Start at the line with "set_typingIntervalRef None w." in the records below, stop at the line with "(set_messages (<[chatId := newMessages]>", and return every line in that span exactly, the two end lines included.

▶ [Dataset entries]
((

Definition set_isLoadingChats (v : bool) (s : ChatState) : ChatState :=
  mkChatState (currentChatId s) (chats s) (messages s) (draftMessages s)
    (isLoadingMessages s) v (isSendingMessage s) (isSwitchingChat s)
    (isAITyping s) (isAIThinking s) (isCreatingChat s) (isExporting s)
    (isDeletingChat s) (hasMoreMessages s) (nextCursor s) (error s)
    (typingMessage s).

Definition set_isSendingMessage (v : bool) (s : ChatState) : ChatState :=
  mkChatState (currentChatId s) (chats s) (messages s) (draftMessages s)
    (isLoadingMessages s) (isLoadingChats s) v (isSwitchingChat s)
    (isAITyping s) (isAIThinking s) (isCreatingChat s) (isExporting s)
    (isDeletingChat s) (hasMoreMessages s) (nextCursor s) (error s)
    (typingMessage s).

Definition set_isDeletingChat (v : bool) (s : ChatState) : ChatState :=
  mkChatState (currentChatId s) (chats s) (messages s) (draftMessages s)
    (isLoadingMessages s) (isLoadingChats s) (isSendingMessage s)
    (isSwitchingChat s) (isAITyping s) (isAIThinking s) (isCreatingChat s)
    (isExporting s) v (hasMoreMessages s) (nextCursor s) (error s)
    (typingMessage s).

Definition set_hasMoreMessages (v : gmap string bool) (s : ChatState) : ChatState :=
  mkChatState (currentChatId s) (chats s) (messages s) (draftMessages s)
    (isLoadingMessages s) (isLoadingChats s) (isSendingMessage s)
    (isSwitchingChat s) (isAITyping s) (isAIThinking s) (isCreatingChat s)
    (isExporting s) (isDeletingChat s) v (nextCursor s) (error s)
    (typingMessage s).

Definition set_error (v : option string) (s : ChatState) : ChatState :=
  mkChatState (currentChatId s) (chats s) (messages s) (draftMessages s)
    (isLoadingMessages s) (isLoadingChats s) (isSendingMessage s)
    (isSwitchingChat s) (isAITyping s) (isAIThinking s) (isCreatingChat s)
    (isExporting s) (isDeletingChat s) (hasMoreMessages s) (nextCursor s)
    v (typingMessage s).

Definition set_typingMessage (v : option string) (s : ChatState) : ChatState :=
  mkChatState (currentChatId s) (chats s) (messages s) (draftMessages s)
    (isLoadingMessages s) (isLoadingChats s) (isSendingMessage s)
    (isSwitchingChat s) (isAITyping s) (isAIThinking s) (isCreatingChat s)
    (isExporting s) (isDeletingChat s) (hasMoreMessages s) (nextCursor s)
    (error s) v.

Definition initialState : ChatState :=
  mkChatState None [] ∅ ∅ false false false false false false false false
    false ∅ None None None.

(** [prev.messages[chatId] || []]: an array is always truthy, so the
    default is taken exactly when the key is absent. *)
Definition messages_of (s : ChatState) (chatId : string) : list Message :=
  default [] (messages s !! chatId).

(** [msg.status === st] *)
Definition status_is (st : MessageStatus) (msg : Message) : bool :=
  bool_decide (m_status msg = Some st).


(** ** The backend collaborator ([mockApi.chat]) and the signed-in user *)

Record User : Type := mkUser {
  u_id : string;
  u_username : string;
  u_email : option string;
  u_name : option string
}.

(** What [getMessages] resolves to. *)
Record MessagesPage : Type := mkMessagesPage {
  r_messages : list Message;
  r_hasMore : bool;
  r_nextCursor : option string
}.

(** What [deleteChat] resolves to. *)
Record DeleteResult : Type := mkDeleteResult {
  success : bool;
  remainingChats : list Chat
}.

Inductive UpdateStatus : Type := upd_interrupted | upd_cancelled.

(** A request issued to the backend; [signal] is the controller whose
    signal was passed, if any. *)
Inductive BackendCall : Type :=
| call_getChats
| call_getMessages (chatId : string) (cursor : option string)
| call_createChat (firstMessage : string)
| call_sendMessage (chatId content : string) (signal : option nat)
| call_updateMessage (chatId messageId : string) (status : UpdateStatus)
    (finalContent : string)
| call_deleteChat (chatId : string).

(** A value a rejected promise carries into a [catch]: an [Error] object
    (a [DOMException] is one), some other value without a [name], or
    [null]/[undefined]. *)
Inductive Thrown : Type :=
| ErrorObject (name message : string)
| PlainValue
| Nullish.

(** [error instanceof Error ? error.message : fallback] *)
Definition error_message (fallback : string) (e : Thrown) : string :=
  match e with
  | ErrorObject _ message => message
  | PlainValue | Nullish => fallback
  end.

(** How the promise of an [async] operation settles. *)
Inductive Settled : Type :=
| Fulfilled
| Rejected (e : Thrown).

(** ** The provider: state, refs and issued calls *)

(** The closure of the [setInterval] callback of [startTypingAnimation]. *)
Record Interval : Type := mkInterval {
  fullMessage : string;
  messageId : string;
  currentIndex : nat
}.

(** An [AbortController] is its number; [aborted] holds those whose signal
    has fired. *)
Record World : Type := mkWorld {
  state : ChatState;
  abortControllerRef : option nat;
  aborted : gset nat;
  controllers : nat;
  typingIntervalRef : option Interval;
  calls : list BackendCall
}.

Definition set_state (v : ChatState) (w : World) : World :=
  mkWorld v (abortControllerRef w) (aborted w) (controllers w)
    (typingIntervalRef w) (calls w).

Definition set_abortControllerRef (v : option nat) (w : World) : World :=
  mkWorld (state w) v (aborted w) (controllers w) (typingIntervalRef w)
    (calls w).

Definition set_aborted (v : gset nat) (w : World) : World :=
  mkWorld (state w) (abortControllerRef w) v (controllers w)
    (typingIntervalRef w) (calls w).

Definition set_controllers (v : nat) (w : World) : World :=
  mkWorld (state w) (abortControllerRef w) (aborted w) v
    (typingIntervalRef w) (calls w).

Definition set_typingIntervalRef (v : option Interval) (w : World) : World :=
  mkWorld (state w) (abortControllerRef w) (aborted w) (controllers w) v
    (calls w).

Definition set_calls (v : list BackendCall) (w : World) : World :=
  mkWorld (state w) (abortControllerRef w) (aborted w) (controllers w)
    (typingIntervalRef w) v.

Definition initialWorld : World :=
  mkWorld initialState None ∅ 0 None [].

(** [setState(prev => f prev)] *)
Definition setState (f : ChatState -> ChatState) (w : World) : World :=
  set_state (f (state w)) w.

(** A call to [mockApi.chat]. *)
Definition issue (c : BackendCall) (w : World) : World :=
  set_calls (calls w ++ [c]) w.

(** [if (abortControllerRef.current) abortControllerRef.current.abort()] *)
Definition abort_current (w : World) : World :=
  match abortControllerRef w with
  | Some c => set_aborted ({[c]} ∪ aborted w) w
  | None => w
  end.

(** [abortControllerRef.current = new AbortController()] *)
Definition new_controller (w : World) : World :=
  set_controllers (S (controllers w))
    (set_abortControllerRef (Some (controllers w)) w).

(** [controller?.signal.aborted] *)
Definition signal_aborted (controller : option nat) (w : World) : bool :=
  match controller with
  | Some c => bool_decide (c ∈ aborted w)
  | None => false
  end.

Definition clearTypingAnimation (w : World) : World :=
  set_typingIntervalRef None w.

(** ** loadChats and loadMessages *)

Definition loadChats_begin (prev : ChatState) : ChatState :=
  set_error None (set_isLoadingChats true prev).

Definition loadChats_success (loaded : list Chat) (prev : ChatState)
    : ChatState :=
  set_isLoadingChats false (set_chats loaded prev).

Definition loadChats_failure (e : Thrown) (prev : ChatState) : ChatState :=
  set_error (Some (error_message "Failed to load chats" e))
    (set_isLoadingChats false prev).

Definition loadChats (isAuthenticated : bool) (w : World) : World :=
  if isAuthenticated then issue call_getChats (setState loadChats_begin w)
  else w.

Definition loadChats_resolved (loaded : list Chat) (w : World) : World :=
  setState (loadChats_success loaded) w.

Definition loadChats_rejected (e : Thrown) (w : World) : World :=
  setState (loadChats_failure e) w.

Definition loadMessages_begin (prev : ChatState) : ChatState :=
  set_error None (set_isLoadingMessages true prev).

Definition loadMessages_success (chatId : string) (cursor : option string)
    (response : MessagesPage) (prev : ChatState) : ChatState :=
  let existingMessages := messages_of prev chatId in
  let newMessages :=
    if truthy_opt cursor
    then existingMessages ++ r_messages response
    else r_messages response in
  set_isLoadingMessages false
    (set_hasMoreMessages (<[chatId := r_hasMore response]> (hasMoreMessages prev))
       (set_messages (<[chatId := newMessages]> (messages prev)) prev)).

Definition loadMessages_failure (e : Thrown) (prev : ChatState) : ChatState :=
  set_error (Some (error_message "Failed to load messages" e))
    (set_isLoadingMessages false prev).

(** The call, up to the [await]. *)
Definition loadMessages (chatId : string) (cursor : option string)
    (w : World) : World :=
  issue (call_getMessages chatId cursor) (setState loadMessages_begin w).

Definition loadMessages_resolved (chatId : string) (cursor : option string)
    (response : MessagesPage) (w : World) : World :=
  setState (loadMessages_success chatId cursor response) w.

Definition loadMessages_rejected (e : Thrown) (w : World) : World :=
  setState (loadMessages_failure e) w.

(** ** selectChat and createNewChat *)

Definition selectChat_update (chatId : string) (prev : ChatState) : ChatState :=
  set_draftMessages
    (<[chatId := or_empty (read_draft (draftMessages prev) chatId)]>
       (draftMessages prev))
    (set_hasMoreMessages (<[chatId := true]> (hasMoreMessages prev))
       (set_messages (<[chatId := []]> (messages prev))
          (set_isSendingMessage false
             (set_typingMessage None
                (set_currentChatId (Some chatId) prev))))).

Definition selectChat (chatId : string) (w : World) : World :=
  let w := clearTypingAnimation w in
  let w := set_abortControllerRef None (abort_current w) in
  let w := setState (selectChat_update chatId) w in
  loadMessages chatId None w.

(** [`new-chat-${Date.now()}`] *)
Definition temporary_id (now : N) : string := "new-chat-" +:+ pretty now.

Definition createNewChat_update (newChatId : string) (prev : ChatState)
    : ChatState :=
  set_isSendingMessage false
    (set_typingMessage None
       (set_draftMessages (<[newChatId := Text ""]> (draftMessages prev))
          (set_messages (<[newChatId := []]> (messages prev))
             (set_currentChatId (Some newChatId) prev)))).

Definition createNewChat (now : N) (w : World) : World :=
  let w := clearTypingAnimation w in
  let w := set_abortControllerRef None (abort_current w) in
  setState (createNewChat_update (temporary_id now)) w.

(** ** The typing animation *)

(** [chars.slice(0, n).join('')] for [chars = fullMessage.split('')] *)
Definition revealed (n : nat) (fullMessage : string) : string :=
  substring 0 n fullMessage.

Definition typing_reveal (partialMessage : string) (prev : ChatState)
    : ChatState :=
  set_typingMessage (Some partialMessage) prev.

Definition finish_typing (fullMessage : string) (msg : Message) : Message :=
  mkMessage (m_id msg) (m_chatId msg) (m_role msg) fullMessage
    (m_timestamp msg) (Some sent) (m_wasInterrupted msg).

Definition typing_complete (fullMessage messageId : string)
    (prev : ChatState) : ChatState :=
  match currentChatId prev with
  | Some chatId =>
      if truthy chatId then
        let updatedMessages :=
          map (fun msg =>
                 if bool_decide (m_id msg = messageId)
                 then finish_typing fullMessage msg
                 else msg)
              (messages_of prev chatId) in
        set_isSendingMessage false
          (set_typingMessage None
             (set_messages (<[chatId := updatedMessages]> (messages prev)) prev))
      else prev
  | None => prev
  end.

))

▶ [TASK OUTPUT]
  set_typingIntervalRef None w.

(** ** loadChats and loadMessages *)

Definition loadChats_begin (prev : ChatState) : ChatState :=
  set_error None (set_isLoadingChats true prev).

Definition loadChats_success (loaded : list Chat) (prev : ChatState)
    : ChatState :=
  set_isLoadingChats false (set_chats loaded prev).

Definition loadChats_failure (e : Thrown) (prev : ChatState) : ChatState :=
  set_error (Some (error_message "Failed to load chats" e))
    (set_isLoadingChats false prev).

Definition loadChats (isAuthenticated : bool) (w : World) : World :=
  if isAuthenticated then issue call_getChats (setState loadChats_begin w)
  else w.

Definition loadChats_resolved (loaded : list Chat) (w : World) : World :=
  setState (loadChats_success loaded) w.

Definition loadChats_rejected (e : Thrown) (w : World) : World :=
  setState (loadChats_failure e) w.

Definition loadMessages_begin (prev : ChatState) : ChatState :=
  set_error None (set_isLoadingMessages true prev).

Definition loadMessages_success (chatId : string) (cursor : option string)
    (response : MessagesPage) (prev : ChatState) : ChatState :=
  let existingMessages := messages_of prev chatId in
  let newMessages :=
    if truthy_opt cursor
    then existingMessages ++ r_messages response
    else r_messages response in
  set_isLoadingMessages false
    (set_hasMoreMessages (<[chatId := r_hasMore response]> (hasMoreMessages prev))
       (set_messages (<[chatId := newMessages]> (messages prev)) prev)).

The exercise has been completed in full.